In this series of articles titled ‘Demystifying AI Algorithms’, I would like to explore the basic nature of AI/ML algorithm categories and develop simple to understand perspective of the algorithms and their applications. Consciously I will not get deeply into technical aspects and will deal only with those applications that explicitly touch our personal and work lives. There could be some technical examples for the sake of details, which can be ignored. In this first part, I will bring out perspectives on so called ‘Good Old Fashioned Artificial intelligence (GOFAI)’.
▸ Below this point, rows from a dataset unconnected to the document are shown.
(* ===== verification/Redact.v ===== *)
(** * Redact: internal/redact/redact.go, with the regular expressions it
    compiles and the leftmost-first matching of Go's [regexp] package.

    A pattern is matched on the runes of the text.  The four patterns of the
    package all have the shape "a prefix that is kept, then a secret", so a
    rule is a prefix expression, a secret expression and the text that
    replaces the secret. *)

From Stdlib Require Import Ascii NArith.
From S2P Require Import Prelude GoStrings.

(** ** Regular expressions *)

Inductive re : Type :=
| Eps
| Cls (f : N → bool)
| Seq (a b : re)
| Alt (a b : re)
| Star (a : re)
| WordB.

Definition Plus (a : re) : re := Seq a (Star a).

Fixpoint Rep (n : nat) (a : re) : re :=
  match n with O => Eps | S n' => Seq a (Rep n' a) end.

(** A position in a text: the rune before it and the runes after it. *)
Record pos : Type := Pos { prev : option N; rest : list (N * string) }.

(** Word characters of [\b] are ASCII. *)
Definition is_word (r : N) : bool :=
  (((48 <=? r) && (r <=? 57)) || ((65 <=? r) && (r <=? 90)) || ((97 <=? r) && (r <=? 122))
   || (r =? 95))%N.

Definition word_at (o : option N) : bool := match o with Some r => is_word r | None => false end.

Definition boundary (p : pos) : bool :=
  xorb (word_at (prev p)) (word_at (fst <$> head (rest p))).

Definition advance (p : pos) : pos :=
  match rest p with c :: t => Pos (Some c.1) t | [] => p end.

(** Repetition, greedy: after each turn that has moved on, another one is tried
    before [k]. *)
Definition star_loop {A} (turn : pos → (pos → option A) → option A) (k : pos → option A) :=
  fix loop (n : nat) (p : pos) : option A :=
    match n with
    | O => k p
    | S n' =>
        match turn p (λ q, if length (rest q) <? length (rest p) then loop n' q else None) with
        | Some x => Some x
        | None => k p
        end
    end.

(** Backtracking search in the order of preference of a leftmost-first
    engine; [k] is what must match after [r]. *)
Fixpoint mt {A} (r : re) (p : pos) (k : pos → option A) : option A :=
  match r with
  | Eps => k p
  | Cls f =>
      match rest p with
      | c :: _ => if f c.1 then k (advance p) else None
      | [] => None
      end
  | Seq a b => mt a p (λ q, mt b q k)
  | Alt a b => match mt a p k with Some x => Some x | None => mt b p k end
  | Star a => star_loop (mt a) k (length (rest p)) p
  | WordB => if boundary p then k p else None
  end.

(** ** Rules *)

Record rule : Type := Rule { keep : re; secret : re; mask : string }.

(** A match at [p]: where the kept prefix ends and where the match ends. *)
Definition match_here (ru : rule) (p : pos) : option (pos * pos) :=
  mt (keep ru) p (λ q, mt (secret ru) q (λ e, Some (q, e))).

Definition taken (p q : pos) : list (N * string) :=
  take (length (rest p) - length (rest q)) (rest p).

Definition text (l : list (N * string)) : string := concat_strings (map snd l).

(** [MatchString]. *)
Fixpoint search (ru : rule) (n : nat) (p : pos) : bool :=
  match match_here ru p with
  | Some _ => true
  | None => match n with O => false | S n' => search ru n' (advance p) end
  end.

Definition start (s : string) : pos := Pos None (runes s).

Definition MatchString (ru : rule) (s : string) : bool := search ru (String.length s) (start s).

(** [ReplaceAllString], for a template that is the kept prefix followed by
    the mask.  [n] bounds the runes left. *)
Fixpoint replace (ru : rule) (n : nat) (p : pos) : string :=
  match n with
  | O => text (rest p)
  | S n' =>
      match rest p with
      | [] => EmptyString
      | c :: _ =>
          match match_here ru p with
          | Some (q, e) => text (taken p q) +:+ mask ru +:+ replace ru n' e
          | None => c.2 +:+ replace ru n' (advance p)
          end
      end
  end.

Definition ReplaceAll (ru : rule) (s : string) : string := replace ru (String.length s) (start s).

(** ** The patterns of the package *)

Definition rune (a : ascii) : N := byte a.
Definition chr (a : ascii) : re := Cls (λ r, (r =? rune a)%N).

(** Simple case folding: an ASCII letter folds with its other case, [s] also
    with U+017F and [k] with U+212A. *)
Definition fold_eq (a : ascii) (r : N) : bool :=
  (let l := byte (lower_ascii a) in
   (r =? l) || ((97 <=? l) && (l <=? 122) && (r =? l - 32))
   || ((l =? 115) && (r =? 0x17F)) || ((l =? 107) && (r =? 0x212A)))%N.

Definition chr_ci (a : ascii) : re := Cls (fold_eq a).

Fixpoint lit (s : string) : re :=
  match s with EmptyString => Eps | String a s' => Seq (chr a) (lit s') end.
Fixpoint lit_ci (s : string) : re :=
  match s with EmptyString => Eps | String a s' => Seq (chr_ci a) (lit_ci s') end.

Definition one_of (s : string) (r : N) : bool := existsb (λ a, (r =? rune a)%N) (bytes_of s).
Definition between (lo hi : ascii) (r : N) : bool := ((rune lo <=? r) && (r <=? rune hi))%N.

(** [\s] *)
Definition re_space (r : N) : bool := ((r =? 9) || (r =? 10) || (r =? 12) || (r =? 13) || (r =? 32))%N.
Definition quote : string := String (mk 34) EmptyString.
Definition bslash : string := String (mk 92) EmptyString.

Definition marker : string := "[REDACTED]".

Definition alnum (r : N) : bool := between "A" "Z" r || between "a" "z" r || between "0" "9" r.
Definition key_char (r : N) : bool := alnum r || one_of "+/=_-" r.

Definition wireGuardKeyPattern : rule := Rule
  (Seq WordB (Seq (Alt (lit "PrivateKey") (lit "PresharedKey"))
     (Seq (Star (Cls re_space)) (Seq (chr "=") (Star (Cls re_space))))))
  (Plus (Cls key_char)) marker.

Definition password_char (r : N) : bool := negb (re_space r || one_of ",;&" r).

Definition passwordPattern : rule := Rule
  (Seq WordB (lit_ci "password=")) (Plus (Cls password_char)) marker.

Definition not_quote_bslash (r : N) : bool := negb (one_of (quote +:+ bslash) r).
Definition json_bare (r : N) : bool := negb (re_space r || one_of ",}]" r).
Definition re_dot (r : N) : bool := negb (r =? 10)%N.

Definition json_string : re :=
  Seq (lit quote) (Seq (Star (Cls not_quote_bslash))
    (Seq (Star (Seq (lit bslash) (Seq (Cls re_dot) (Star (Cls not_quote_bslash))))) (lit quote))).

Definition jsonSecretPattern : rule := Rule
  (Seq (lit quote) (Seq
     (Alt (lit_ci "privateKey") (Alt (lit_ci "preshared_key") (Alt (lit_ci "secret")
       (Alt (lit_ci "password") (lit_ci "uuid")))))
     (Seq (lit quote) (Seq (Star (Cls re_space)) (Seq (chr ":") (Star (Cls re_space)))))))
  (Alt json_string (Plus (Cls json_bare))) (quote +:+ marker +:+ quote).

Definition hex_char (r : N) : bool := between "0" "9" r || between "a" "f" r || between "A" "F" r.
Definition hexes (n : nat) : re := Rep n (Cls hex_char).

Definition uuidPattern : rule := Rule WordB
  (Seq (hexes 8) (Seq (chr "-") (Seq (hexes 4) (Seq (chr "-") (Seq (hexes 4) (Seq (chr "-")
    (Seq (hexes 4) (Seq (chr "-") (Seq (hexes 12) WordB))))))))) marker.

(** One step of [RedactSecrets]: test, then replace. *)
Definition redact_pass (ru : rule) (s : string) : string :=
  if MatchString ru s then ReplaceAll ru s else s.

Definition RedactSecrets (s : string) : string :=
  if String.eqb s EmptyString then s
  else redact_pass uuidPattern
         (redact_pass jsonSecretPattern
            (redact_pass passwordPattern (redact_pass wireGuardKeyPattern s))).

(** ** The package's tests *)

Example redact_wireguard :
  RedactSecrets "PrivateKey = abcdefghijklmnopqrstuvwxyz0123456789+/= PresharedKey=zyx9+/="
  = "PrivateKey = [REDACTED] PresharedKey=[REDACTED]".
Proof. vm_compute. done. Qed.

Example redact_password :
  RedactSecrets "dial failed: user=agent password=correct-horse-battery-staple host=example"
  = "dial failed: user=agent password=[REDACTED] host=example".
Proof. vm_compute. done. Qed.

Example redact_uuid :
  RedactSecrets "operation 123e4567-e89b-12d3-a456-426614174000 failed" = "operation [REDACTED] failed".
Proof. vm_compute. done. Qed.

Example redact_json :
  RedactSecrets ("{" +:+ quote +:+ "privateKey" +:+ quote +:+ ":" +:+ quote +:+ "abc" +:+ quote +:+ "}")
  = "{" +:+ quote +:+ "privateKey" +:+ quote +:+ ":" +:+ quote +:+ "[REDACTED]" +:+ quote +:+ "}".
Proof. vm_compute. done. Qed.

(** ** What the matcher finds *)

(** The declarative reading of an expression: what it matches between two
    positions, whatever the order of preference. *)
Inductive matches : re → pos → pos → Prop :=
| M_eps p : matches Eps p p
| M_cls f o c t : f c.1 = true → matches (Cls f) (Pos o (c :: t)) (Pos (Some c.1) t)
| M_seq a b p q e : matches a p q → matches b q e → matches (Seq a b) p e
| M_alt_l a b p q : matches a p q → matches (Alt a b) p q
| M_alt_r a b p q : matches b p q → matches (Alt a b) p q
| M_star_nil a p : matches (Star a) p p
| M_star_more a p q e :
    matches a p q → length (rest q) < length (rest p) → matches (Star a) q e → matches (Star a) p e
| M_word p : boundary p = true → matches WordB p p.

Create HintDb redact.
#[export] Hint Constructors matches : redact.

Lemma star_loop_S {A} turn (k : pos → option A) n p :
  star_loop turn k (S n) p =
  match turn p (λ q, if length (rest q) <? length (rest p) then star_loop turn k n q else None) with
  | Some x => Some x
  | None => k p
  end.
Proof. done. Qed.

Lemma star_loop_ext {A} turn (k k' : pos → option A) n p :
  (∀ p j j', (∀ q, j q = j' q) → turn p j = turn p j') → (∀ q, k q = k' q) →
  star_loop turn k n p = star_loop turn k' n p.
Proof.
  intros Ht Hk. revert p. induction n as [|n IH]; intros p; [by apply Hk|]. rewrite !star_loop_S.
  rewrite (Ht p _ (λ q, if length (rest q) <? length (rest p) then star_loop turn k' n q else None)).
  - by rewrite Hk.
  - intros q. by rewrite IH.
Qed.

Lemma mt_ext {A} r p (k k' : pos → option A) : (∀ q, k q = k' q) → mt r p k = mt r p k'.
Proof.
  revert A p k k'. induction r as [|f|a IHa b IHb|a IHa b IHb|a IHa|]; intros A p k k' Hk; cbn [mt].
  - done.
  - destruct (rest p) as [|c t]; [done|]. by rewrite Hk.
  - apply IHa. intros q. by apply IHb.
  - by rewrite (IHa A p k k'), (IHb A p k k').
  - apply star_loop_ext; [intros; by apply IHa|done].
  - by rewrite Hk.
Qed.
(* ===== verification/GoOs.v ===== *)
(** * GoOs: the calls of package os the agent makes, the file system behind
    them, and writing a file through a temporary one.

    [FileSystem] is the interface; [Files] is what the host documents for it, as
    a table from paths to contents and modes.  An open file is named by its
    path, since every file the agent opens for writing is a fresh temporary
    one. *)

From Stdlib Require Import Ascii NArith ZArith.
From S2P Require Import Prelude GoStrings GoError.

Class FileSystem (W : Type) := {
  ReadFile : string → M W (res string);
  Stat : string → M W (res unit);
  CreateTemp : string → string → M W (res string);
  Write : string → string → M W (res unit);
  Chmod : string → Z → M W (res unit);
  Close : string → M W (res unit);
  Remove : string → M W (res unit);
  Rename : string → string → M W (res unit);
}.

(** Content and permission bits. *)
Notation FileTable := (gmap string (string * Z)).

Definition mode_0600 : Z := 384.

(** The parts of a [CreateTemp] pattern around its star. *)
Definition temp_suffix : string := ".tmp".

(** What each call does to the table; a failed write may leave any content in
    the file it was writing. *)
Class Files (W : Type) `{FileSystem W} := {
  files : W → FileTable;
  read_same p w : files (ReadFile p w).2 = files w;
  read_ok p w : match (ReadFile p w).1 with
                | Ok data => ∃ m, files w !! p = Some (data, m)
                | Err e => errors_Is is_NotExist e = true → files w !! p = None
                end;
  read_missing p w : files w !! p = None → ∃ e, (ReadFile p w).1 = Err e ∧ errors_Is is_NotExist e = true;
  stat_same p w : files (Stat p w).2 = files w;
  create_spec dir pat w :
    match (CreateTemp dir (pat +:+ "*" +:+ temp_suffix) w).1 with
    | Ok tmp => files w !! tmp = None ∧ HasSuffix tmp temp_suffix = true ∧
        files (CreateTemp dir (pat +:+ "*" +:+ temp_suffix) w).2 = <[tmp := ("", mode_0600)]> (files w)
    | Err _ => files (CreateTemp dir (pat +:+ "*" +:+ temp_suffix) w).2 = files w
    end;
  write_spec tmp data w m : files w !! tmp = Some ("", m) →
    match (Write tmp data w).1 with
    | Ok _ => files (Write tmp data w).2 = <[tmp := (data, m)]> (files w)
    | Err _ => ∃ part, files (Write tmp data w).2 = <[tmp := (part, m)]> (files w)
    end;
  chmod_spec tmp perm w : files (Chmod tmp perm w).2 =
    match (Chmod tmp perm w).1 with
    | Ok _ => alter (λ c, (c.1, perm)) tmp (files w) | Err _ => files w end;
  close_same tmp w : files (Close tmp w).2 = files w;
  remove_spec p w : files (Remove p w).2 =
    match (Remove p w).1 with Ok _ => delete p (files w) | Err _ => files w end;
  rename_spec p q w c : files w !! p = Some c →
    files (Rename p q w).2 =
    match (Rename p q w).1 with Ok _ => <[q := c]> (delete p (files w)) | Err _ => files w end;
}.

(** The calls of a program with the world after each of them, for statements
    about what a crash between two calls leaves. *)
Definition Watched (W : Type) : Type := W * list W.

Definition watched {W A} (c : M W A) : M (Watched W) A :=
  λ w, let '(a, w') := c w.1 in (a, (w', w.2 ++ [w'])).

#[export] Instance watching {W} `{FileSystem W} : FileSystem (Watched W) := {|
  ReadFile := λ p, watched (ReadFile p);
  Stat := λ p, watched (Stat p);
  CreateTemp := λ dir pat, watched (CreateTemp dir pat);
  Write := λ tmp data, watched (Write tmp data);
  Chmod := λ tmp perm, watched (Chmod tmp perm);
  Close := λ tmp, watched (Close tmp);
  Remove := λ p, watched (Remove p);
  Rename := λ p q, watched (Rename p q);
|}.

(** ** Filling a temporary file *)

Section Atomic.
Context {W : Type} `{FileSystem W}.

(** [tmp.Close(); os.Remove(tmpPath); return err], both errors dropped. *)
Definition discard (close : bool) (tmp : string) (err : error) : M W (res unit) :=
  _ ← (if close then _ ← Close tmp; mret tt else mret tt);
  _ ← Remove tmp;
  mret (Err err).

(** Write, chmod and close, giving up as the code does at the first error;
    [wrap] is how the caller reports one. *)
Definition fill_temp (wrap : string → error → error) (tmp data : string) (perm : Z) : M W (res unit) :=
  r ← Write tmp data;
  match r with
  | Err err => discard true tmp (wrap "write" err)
  | Ok _ =>
      r ← Chmod tmp perm;
      match r with
      | Err err => discard true tmp (wrap "chmod" err)
      | Ok _ =>
          r ← Close tmp;
          match r with
          | Err err => discard false tmp (wrap "close" err)
          | Ok _ => mret (Ok tt)
          end
      end
  end.
End Atomic.

(** ** The frame of a temporary file *)

(** The two worlds differ at most in the file [tmp]. *)
Definition framed `{Files W} (tmp : string) (w w' : W) : Prop :=
  delete tmp (files w') = delete tmp (files w).

Section Frame.
Context {W : Type} {FS : FileSystem W} {FI : Files W}.

Lemma framed_refl tmp w : framed tmp w w.
Proof. done. Qed.

Lemma framed_trans tmp w1 w2 w3 : framed tmp w1 w2 → framed tmp w2 w3 → framed tmp w1 w3.
Proof. unfold framed. congruence. Qed.

Lemma framed_lookup tmp w w' p : framed tmp w w' → p ≠ tmp → files w' !! p = files w !! p.
Proof.
  unfold framed. intros Hf Hp.
  rewrite <-(lookup_delete_ne (files w') tmp p), <-(lookup_delete_ne (files w) tmp p) by done. by rewrite Hf.
Qed.

Lemma framed_insert tmp w w' c : files w' = <[tmp := c]> (files w) → framed tmp w w'.
Proof. unfold framed. intros ->. apply delete_insert_eq. Qed.

Lemma framed_eq tmp w w' : files w' = files w → framed tmp w w'.
Proof. unfold framed. by intros ->. Qed.

Lemma framed_delete tmp w w' : files w' = delete tmp (files w) → framed tmp w w'.
Proof. unfold framed. intros ->. apply map_eq. intros k. rewrite !lookup_delete. by repeat case_decide. Qed.

Lemma framed_alter tmp w w' f : files w' = alter f tmp (files w) → framed tmp w w'.
Proof. unfold framed. intros ->. apply map_eq. intros k. rewrite !lookup_delete. case_decide; [done|]. by rewrite lookup_alter_ne. Qed.

Lemma close_framed tmp w : framed tmp w (Close tmp w).2.
Proof. apply framed_eq, close_same. Qed.

Lemma remove_framed tmp w : framed tmp w (Remove tmp w).2.
Proof.
  pose proof (remove_spec tmp w) as Hr. destruct (Remove tmp w) as [[]?]; simpl in *;
    [by apply framed_delete|by apply framed_eq].
Qed.

(** Watching changes nothing: the run without the log. *)
Definition unwatched {A} (r : A * Watched W) : A * W := (r.1, r.2.1).

Lemma discard_unwatched close tmp err w log :
  unwatched (discard close tmp err (w, log)) = discard close tmp err w.
Proof.
  unfold unwatched, discard, mbind, M_bind, mret, M_ret. destruct close; cbn [Close Remove watching]; unfold watched; cbn [fst snd].
  - destruct (Close tmp w) as [r1 w1]; cbn [fst snd]. by destruct (Remove tmp w1).
  - by destruct (Remove tmp w).
Qed.

Lemma fill_temp_unwatched wrap tmp data perm w log :
  unwatched (fill_temp wrap tmp data perm (w, log)) = fill_temp wrap tmp data perm w.
Proof.
  unfold fill_temp, mbind, M_bind, mret, M_ret. cbn [Write Chmod Close watching]. unfold watched. cbn [fst snd].
  destruct (Write tmp data w) as [[[]|e] w1]; cbn [fst snd]; [|apply discard_unwatched].
  destruct (Chmod tmp perm w1) as [[[]|e] w2]; cbn [fst snd]; [|apply discard_unwatched].
  destruct (Close tmp w2) as [[[]|e] w3]; cbn [fst snd]; [done|apply discard_unwatched].
Qed.

(** Every world a watched program passes through satisfies [P], up to the one
    it ends in. *)
Definition passes (P : W → Prop) {A} (r : A * Watched W) (log : list W) : Prop :=
  ∃ more, r.2.2 = log ++ more ∧ Forall P more ∧ P r.2.1.

Lemma discard_passes close tmp err w log w0 :
  framed tmp w0 w →
  (discard close tmp err (w, log)).1 = Err err ∧
  passes (framed tmp w0) (discard close tmp err (w, log)) log.
Proof.
  intros H0. unfold discard, mbind, M_bind, mret, M_ret, passes.
  pose proof (close_framed tmp w) as Hc. destruct close; cbn [Close Remove watching]; unfold watched; cbn [fst snd].
  - destruct (Close tmp w) as [r1 w1]; cbn [fst snd] in *.
    pose proof (remove_framed tmp w1) as Hr. destruct (Remove tmp w1) as [r2 w2]; cbn [fst snd] in *.
    assert (framed tmp w0 w1) by eauto using framed_trans. assert (framed tmp w0 w2) by eauto using framed_trans.
    split; [done|]. exists [w1; w2]. split_and!; [by rewrite <-app_assoc| |done]. by repeat constructor.
  - pose proof (remove_framed tmp w) as Hr. destruct (Remove tmp w) as [r2 w2]; cbn [fst snd] in *.
    assert (framed tmp w0 w2) by eauto using framed_trans.
    split; [done|]. exists [w2]. split_and!; [done| |done]. by repeat constructor.
Qed.

Lemma passes_cons P {A} (r : A * Watched W) w1 log :
  P w1 → passes P r (log ++ [w1]) → passes P r log.
Proof.
  intros H1 (more & Hl & ? & ?). exists (w1 :: more). rewrite Hl. split_and!; [by rewrite <-app_assoc|by constructor|done].
Qed.

Lemma fill_temp_passes wrap tmp data perm w log m :
  files w !! tmp = Some ("", m) →
  passes (framed tmp w) (fill_temp wrap tmp data perm (w, log)) log ∧
  ((fill_temp wrap tmp data perm (w, log)).1 = Ok tt →
   files (fill_temp wrap tmp data perm (w, log)).2.1 !! tmp = Some (data, perm)).
Proof.
  intros Hw. unfold fill_temp, mbind, M_bind, mret, M_ret. cbn [Write Chmod Close watching]; unfold watched; cbn [fst snd].
  pose proof (write_spec tmp data w m Hw) as HW.
  destruct (Write tmp data w) as [[[]|e] w1]; cbn [fst snd] in *.
  2: { destruct HW as [part HW]. assert (framed tmp w w1) by by eapply framed_insert.
       destruct (discard_passes true tmp (wrap "write" e) w1 (log ++ [w1]) w) as [Hr Hp]; [done|].
       rewrite Hr. split; [by apply (passes_cons _ _ w1)|done]. }
  assert (framed tmp w w1) as F1 by by eapply framed_insert.
  pose proof (chmod_spec tmp perm w1) as HC.
  destruct (Chmod tmp perm w1) as [[[]|e] w2]; cbn [fst snd] in *.
  2: { assert (framed tmp w w2) by (eapply framed_trans; [done|by apply framed_eq]).
       destruct (discard_passes true tmp (wrap "chmod" e) w2 ((log ++ [w1]) ++ [w2]) w) as [Hr Hp]; [done|].
       rewrite Hr. split; [|done]. apply (passes_cons _ _ w1); [done|]. by apply (passes_cons _ _ w2). }
  assert (framed tmp w w2) as F2 by (eapply framed_trans; [done|by eapply framed_alter]).
  pose proof (close_same tmp w2) as HL.
  destruct (Close tmp w2) as [[[]|e] w3]; cbn [fst snd] in *;
    (assert (framed tmp w w3) as F3 by (eapply framed_trans; [done|by apply framed_eq])).
  - split.
    + exists [w1; w2; w3]. split_and!; [by rewrite <-!app_assoc|by repeat constructor|done].
    + intros _. by rewrite HL, HC, HW, lookup_alter_eq, lookup_insert_eq.
  - destruct (discard_passes false tmp (wrap "close" e) w3 (((log ++ [w1]) ++ [w2]) ++ [w3]) w) as [Hr Hp]; [done|].
    rewrite Hr. split; [|done]. apply (passes_cons _ _ w1); [done|]. apply (passes_cons _ _ w2); [done|].
    by apply (passes_cons _ _ w3).
Qed.
End Frame.

(** ** Replacing a file *)

(** What may be seen, between two calls, of a file [target] that is to be
    replaced by [new] through a temporary file: the old file or the new one,
    and of the other files what was there before. *)
Definition intact `{Files W} (target : string) (new : string * Z) (w w' : W) : Prop :=
  (files w' !! target = files w !! target ∨ files w' !! target = Some new) ∧
  (files w' = files w ∨
   ∃ tmp, files w !! tmp = None ∧ HasSuffix tmp temp_suffix = true ∧
     ∀ p, p ≠ tmp → p ≠ target → files w' !! p = files w !! p).

Section Replaced.
Context {W : Type} {FS : FileSystem W} {FI : Files W}.

Lemma intact_same target new w w' : files w' = files w → intact target new w w'.
Proof. intros Hs. unfold intact. rewrite Hs. split; by left. Qed.

Lemma intact_other target new w w' p :
  intact target new w w' → HasSuffix p temp_suffix = false → p ≠ target → files w' !! p = files w !! p.
Proof.
  intros [_ [->|(tmp & _ & Hsuf & Hp)]] Hns Hne; [done|]. apply Hp; [|done]. congruence.
Qed.

Lemma intact_framed tmp target new w w' :
  files w !! tmp = None → HasSuffix tmp temp_suffix = true → target ≠ tmp → framed tmp w w' →
  intact target new w w'.
Proof.
  intros Hfree Hsuf Hne Hf. split; [left; by eapply framed_lookup|]. right. exists tmp.
  split_and!; [done|done|]. intros p ? _. by eapply framed_lookup.
Qed.

(** A rename of the filled file over the target. *)
Lemma intact_renamed tmp target new w w1 w' :
  files w !! tmp = None → HasSuffix tmp temp_suffix = true → target ≠ tmp → framed tmp w w1 →
  files w' = <[target := new]> (delete tmp (files w1)) → intact target new w w'.
Proof.
  intros Hfree Hsuf Hne Hf Hs. unfold intact. rewrite Hs. split; [right; apply lookup_insert_eq|].
  right. exists tmp. split_and!; [done|done|]. intros p Hp Hpt.
  rewrite lookup_insert_ne, lookup_delete_ne by done. by eapply framed_lookup.
Qed.
End Replaced.

(** ** A file system kept in memory, where every call succeeds that can *)

Definition no_entry (op path : string) : error := PathError op path true "no such file or directory".

#[export] Instance mem_fs : FileSystem FileTable := {|
  ReadFile := λ p w, (match w !! p with Some c => Ok c.1 | None => Err (no_entry "open" p) end, w);
  Stat := λ p w, (match w !! p with Some _ => Ok tt | None => Err (no_entry "stat" p) end, w);
  CreateTemp := λ dir pat w,
    let tmp := dir +:+ "/" +:+ pat +:+ "0" +:+ temp_suffix in
    match w !! tmp with
    | None => (Ok tmp, <[tmp := ("", mode_0600)]> w)
    | Some _ => (Err (PathError "createtemp" tmp false "file exists"), w)
    end;
  Write := λ tmp data w,
    match w !! tmp with
    | Some c => (Ok tt, <[tmp := (c.1 +:+ data, c.2)]> w)
    | None => (Err (no_entry "write" tmp), w)
    end;
  Chmod := λ tmp perm w,
    match w !! tmp with
    | Some c => (Ok tt, alter (λ c, (c.1, perm)) tmp w)
    | None => (Err (no_entry "chmod" tmp), w)
    end;
  Close := λ _ w, (Ok tt, w);
  Remove := λ p w,
    match w !! p with Some _ => (Ok tt, delete p w) | None => (Err (no_entry "remove" p), w) end;
  Rename := λ p q w,
    match w !! p with
    | Some c => (Ok tt, <[q := c]> (delete p w))
    | None => (Err (no_entry "rename" p), w)
    end;
|}.

#[export] Program Instance mem_files : Files FileTable := {| files := id |}.
Next Obligation. done. Qed.
Next Obligation. intros p w. simpl. unfold id. destruct (w !! p) as [[d m]|] eqn:E; simpl; eauto. Qed.
Next Obligation. intros p w Hp. simpl. unfold id in Hp. rewrite Hp. by eexists. Qed.
Next Obligation. done. Qed.
Next Obligation.
  intros dir pat w. simpl. unfold id. destruct (w !! _) eqn:E; simpl; [done|]. split_and!; [done| |done].
  apply HasSuffix_spec. exists (dir +:+ "/" +:+ (pat +:+ "*" +:+ temp_suffix) +:+ "0").
  by rewrite !app_str_assoc.
Qed.
Next Obligation. intros tmp data w m Hw. simpl. unfold id in *. rewrite Hw. simpl. done. Qed.
Next Obligation. intros tmp perm w. simpl. unfold id. by destruct (w !! tmp) eqn:E. Qed.
Next Obligation. done. Qed.
Next Obligation. intros p w. simpl. unfold id. by destruct (w !! p) eqn:E. Qed.
Next Obligation. intros p q w c Hc. simpl. unfold id in *. by rewrite Hc. Qed.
The thumb of Old-fashioned
We will start from where it all started and tell you what is now referred to as ‘Good Old Fashioned Artificial intelligence (GOFAI) which was prominent during mid-1950s to mid-1990s and is still relevant. Not that all young people ignore elderly old-fashioned people. Trying to mimic experts was the earliest approach to install intelligence in machines. Rules and thumb rules in expert’s knowledgebase get processed in their brain to come out with answers for questions which often surprise the ordinary souls. I refer these categories of algorithms as ‘Rules Rule’.
How Rules rule?
In this approach knowledge is represented symbolically, and logical rules framed to simulate human intelligence. Knowledge can also be coded into rules and represented as trees which can be searched. Inverse deduction is one of the methods used to arrive at a result based on available rules.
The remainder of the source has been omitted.